Running the last gauntlet of errands before Christmas, I feel the desire for a new notebook rise up. Ten running feet of spiral notebooks already lurk on various shelves, many notebooks only half or three-quarters full. Pads proliferate. Lack of paper is not the issue. More tantalizing is the desire is to start fresh, to bask in the shimmering potential of empty pages, to sit in a small room with a wide view and be able to hear myself think.

LIFE RULES! Wayne writes that starting the day by saying "I will serve" doesn't do it for him either. "Too much 'I' in it. When I look myself in the 'I,' I don't come away with much inspiration to serve. When I look into the eyes of my Glorious Savior & God...I receive strength to heft my cross and shrug off the pain of stretching myself out on it."

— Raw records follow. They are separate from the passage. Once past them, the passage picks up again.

(* ===== verification/Auth.v ===== *)
(** Authentication and authorization of requests: the data and interfaces of
    [src/auth/auth.go], the role-based authorizer of [src/auth/authorizer.go], the
    token extractors of [src/auth/extractor.go] and the interceptor of
    [src/auth/interceptor.go]. *)
From S2P Require Import Prelude GoString.

(** * Data and interfaces ([auth.go]) *)

Inductive auth_error : Type :=
| ErrInvalidCredentials | ErrInvalidToken | ErrTokenExpired | ErrPermissionDenied | ErrUserNotFound
| ErrAuthServiceUnavailable | ErrTokenRevoked | ErrNoTokenFound | ErrBadPrefix | ErrRoleNotFound
| ErrNilUser | ErrOther.

#[export] Instance auth_error_eq_dec : EqDecision auth_error.
Proof. solve_decision. Defined.

Record Credential : Type := { CUsername : string; Password : string; Extra : gmap string string }.

Record User : Type := {
  ID : string; Username : string; Roles : list string; Permissions : list string;
  Metadata : gmap string string }.

Record TokenInfo : Type := {
  AccessToken : string; RefreshToken : string; ExpiresAt : Z; TokenType : string; Scope : string }.

(** A request's context, as far as the authentication reads it: the values of its
    incoming metadata, [None] when it has none. *)
Definition context : Type := option (string -> list string).

Class TokenExtractor (X : Type) : Type := { Extract : X -> context -> result auth_error string }.

(** The random strings that a call draws; [None] is a failure of the generator. *)
Definition entropy : Type := nat -> option string.

(** A token manager has a state, reads the clock and draws random strings. *)
Class TokenManager (M : Type) : Type := {
  GenerateToken : entropy -> Z -> User -> Z -> M -> result auth_error TokenInfo * M;
  ValidateToken : Z -> string -> M -> result auth_error User * M;
  RefreshToken_m : entropy -> Z -> string -> M -> result auth_error TokenInfo * M;
  RevokeToken : Z -> string -> M -> result auth_error unit * M }.

Class Authorizer (A : Type) : Type := {
  CheckPermission : A -> option User -> string -> string -> result auth_error bool }.

(** * The role-based authorizer ([authorizer.go]) *)
Module RBAC.

Record RBACAuthorizer : Type := {
  rolePermissions : gmap string (gset string);
  resourceActionPermissions : gmap string (gmap string string) }.

Definition NewRBACAuthorizer : RBACAuthorizer :=
  {| rolePermissions := ∅; resourceActionPermissions := ∅ |}.

Definition set_roles (m : gmap string (gset string)) (a : RBACAuthorizer) : RBACAuthorizer :=
  {| rolePermissions := m; resourceActionPermissions := resourceActionPermissions a |}.

Definition AddRole (role : string) (permissions : list string) (a : RBACAuthorizer) : RBACAuthorizer :=
  set_roles (<[role := list_to_set permissions]> (rolePermissions a)) a.

Definition RemoveRole (role : string) (a : RBACAuthorizer) : RBACAuthorizer :=
  set_roles (delete role (rolePermissions a)) a.

Definition AddPermissionToRole (role permission : string) (a : RBACAuthorizer) : result auth_error RBACAuthorizer :=
  match rolePermissions a !! role with
  | None => Err ErrRoleNotFound
  | Some perms => Ok (set_roles (<[role := {[permission]} ∪ perms]> (rolePermissions a)) a)
  end.

Definition RemovePermissionFromRole (role permission : string) (a : RBACAuthorizer) : result auth_error RBACAuthorizer :=
  match rolePermissions a !! role with
  | None => Err ErrRoleNotFound
  | Some perms => Ok (set_roles (<[role := perms ∖ {[permission]}]> (rolePermissions a)) a)
  end.

Definition MapResourceAction (resource action permission : string) (a : RBACAuthorizer) : RBACAuthorizer :=
  let actionMap := default ∅ (resourceActionPermissions a !! resource) in
  {| rolePermissions := rolePermissions a;
     resourceActionPermissions := <[resource := <[action := permission]> actionMap]> (resourceActionPermissions a) |}.

Definition getPermissionForResourceAction (resource action : string) (a : RBACAuthorizer) : string :=
  let standard := (resource ++ ":" ++ action)%string in
  match resourceActionPermissions a !! resource with
  | None => standard
  | Some actionMap => default standard (actionMap !! action)
  end.

Definition check (a : RBACAuthorizer) (user : option User) (resource action : string) : result auth_error bool :=
  match user with
  | None => Err ErrNilUser
  | Some u =>
      let permission := getPermissionForResourceAction resource action a in
      if existsb (fun p => bool_decide (p = permission) || bool_decide (p = "*")) (Permissions u) then Ok true
      else Ok (existsb (fun role =>
                 match rolePermissions a !! role with
                 | None => false
                 | Some perms => bool_decide (permission ∈ perms) || bool_decide ("*" ∈ perms)
                 end) (Roles u))
  end.

#[global] Instance rbac_authorizer : Authorizer RBACAuthorizer := { CheckPermission := check }.

End RBAC.

(** * Token extractors ([extractor.go]) *)
Module Extractor.

Record MetadataTokenExtractor : Type := { key : string; prefix : string }.

Definition NewMetadataTokenExtractor (key prefix : string) : MetadataTokenExtractor :=
  {| key := if bool_decide (key = "") then "authorization" else key; prefix := prefix |}.

Definition extract_metadata (e : MetadataTokenExtractor) (ctx : context) : result auth_error string :=
  match ctx with
  | None => Err ErrNoTokenFound
  | Some md =>
      match md (key e) with
      | [] => Err ErrNoTokenFound
      | token :: _ =>
          if negb (bool_decide (prefix e = "")) && negb (HasPrefix token (prefix e)) then Err ErrBadPrefix
          else
            let token := if bool_decide (prefix e = "") then token else TrimPrefix token (prefix e) in
            let token := TrimSpace token in
            if bool_decide (token = "") then Err ErrNoTokenFound else Ok token
      end
  end.

#[global] Instance metadata_extractor : TokenExtractor MetadataTokenExtractor := { Extract := extract_metadata }.

Record ConstantTokenExtractor : Type := { const_token : string }.

#[global] Instance constant_extractor : TokenExtractor ConstantTokenExtractor := {
  Extract e _ := if bool_decide (const_token e = "") then Err ErrNoTokenFound else Ok (const_token e) }.

(** An extractor of any kind, as the interface value the composite holds. *)
Definition any_extractor : Type := context -> result auth_error string.

Record CompositeTokenExtractor : Type := { extractors : list any_extractor }.

Fixpoint extract_first (es : list any_extractor) (ctx : context) (lastErr : option auth_error) : result auth_error string :=
  match es with
  | [] => Err (default ErrNoTokenFound lastErr)
  | e :: es => match e ctx with Ok t => Ok t | Err err => extract_first es ctx (Some err) end
  end.

#[global] Instance composite_extractor : TokenExtractor CompositeTokenExtractor := {
  Extract e ctx := extract_first (extractors e) ctx None }.

End Extractor.

(** * The interceptor ([interceptor.go]) *)
Module Interceptor.

Record ResourceAction : Type := { Resource : string; Action : string }.

(** How a request ends: the handler runs, with the user in its context if the
    method is not public, or an error status is returned. *)
Inductive decision : Type :=
| Handled (user : option User)
| Unauthenticated (e : auth_error)
| Denied (e : auth_error).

Jim sent his 5 sentence illuminations--a way to interface with daily readings. After each of the four readings, Psalm, OT, Epistle, Gospel; write a summary sentence. Then re-read the four sentences and write a fifth. Fun and fruitful. Email him for a more detailed description: [email protected]

Vi is working with the names of God--an aspect of His character for your every need. Sunnie snatched up THE PURPOSE DRIVEN LIFE, which Pat brought in. She is finding it a great 40 day program--despite us rolling our collective eyes when it seemed that every evangelical church in the country was using it.

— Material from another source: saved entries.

(** [encoding/json] on claims and [base64.RawURLEncoding]. JSON gives back claims
    whose strings are valid UTF-8; the base64 alphabet has no dot. *)
Class Codec : Type := {
  marshal : TokenClaims -> option string;
  unmarshal : string -> option TokenClaims;
  b64 : string -> string;
  unb64 : string -> option string;
  representable : TokenClaims -> Prop;
  marshal_unmarshal c : representable c -> exists p, marshal c = Some p /\ unmarshal p = Some c;
  unb64_b64 s : unb64 (b64 s) = Some s;
  b64_no_dot s : contains_byte "." (b64 s) = false }.

(** * Encryptors *)
Module Encryptor.

(** [Encrypt] and [Verify] may draw nonces. *)
Class Encryptor (E : Type) : Type := {
  Encrypt : E -> (nat -> string) -> string -> option string;
  Verify : E -> (nat -> string) -> string -> string -> bool }.

(** What the manager needs: a signature that [Encrypt] made verifies. *)
Class EncryptorLaws (E : Type) `{Encryptor E} : Prop := {
  verify_encrypt e n n' d s : Encrypt e n d = Some s -> Verify e n' d s = true }.

Section Hmac.
(** HMAC-SHA256 of the Go library, as a function of the key and the data. *)
Variable hmac_sha256 : string -> string -> string.

Record HmacEncryptor : Type := { hkey : string }.

Definition NewHmacEncryptor (key : string) : option HmacEncryptor :=
  if bool_decide (key = "") then None else Some {| hkey := key |}.

#[global] Instance hmac_encryptor : Encryptor HmacEncryptor := {
  Encrypt e _ data := Some (hmac_sha256 (hkey e) data);
  Verify e _ data signature := bool_decide (hmac_sha256 (hkey e) data = signature) }.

Carolyn thought a LIFE RULES gathering/discussion sounded fun. Lets get together at noon on Friday, January 6 and discuss prayer, journals and other disciplines for the new year. That's Epiphany: Arise, shine for the light has come.

Meanwhile I read through last year's journals. Here's an entry: "Tired after two hours of cleaning the living room, I go to the grocery, park, sit and do nothing. Eyes shut, name of Jesus, rest. When I open my eyes I see the white fuzz of the palest pink blossoms on a tree. Sometimes you have to close your eyes in order to see."

Books are better than movies because you can pause in the midst of the action and reflect on nuances--instead of being dragged relentlessly on to the next battle scene. Nonetheless, 'twas a great delight to watch NARNIA with my sons, their wives and girlfriends--eight of us filling the pew at a local theater--a Christmas service accessible to all. I missed the wisdom of the narrator and the innerscape that is always juicer in a book, but the movie stays true to C.S. Lewis's story, without descending into schmaltz. In the book CONVERSIONS, the authors Kerr and Mulder surmise that perhaps Lewis's classical training had something to do with "his ability to convey meaning for us today out of the collective treasury of Greece and Rome and the whole of Western culture."

"Really, a young atheist cannot guard his faith too carefully. Dangers lie in wait for him on every side." --C.S. Lewis in SURPRISED BY JOY (his autobiography).

The astonishing thing about the Church is that it gets renewed generation by generation. The Word is passed on, incarnated in story and song. Faith endures beneath the tinsel and crumpled wrapping paper, beneath the gross accumulation of stuff, in the darkness of poverty, self-inflicted wounds and perennial persecution. Despite the sin-laden, self serving, stultifying stupidity running rampant; despite the calcifying traditions and oppressive polemics; life breaks forth. The baby is born. The heart lifts. Love is on the move.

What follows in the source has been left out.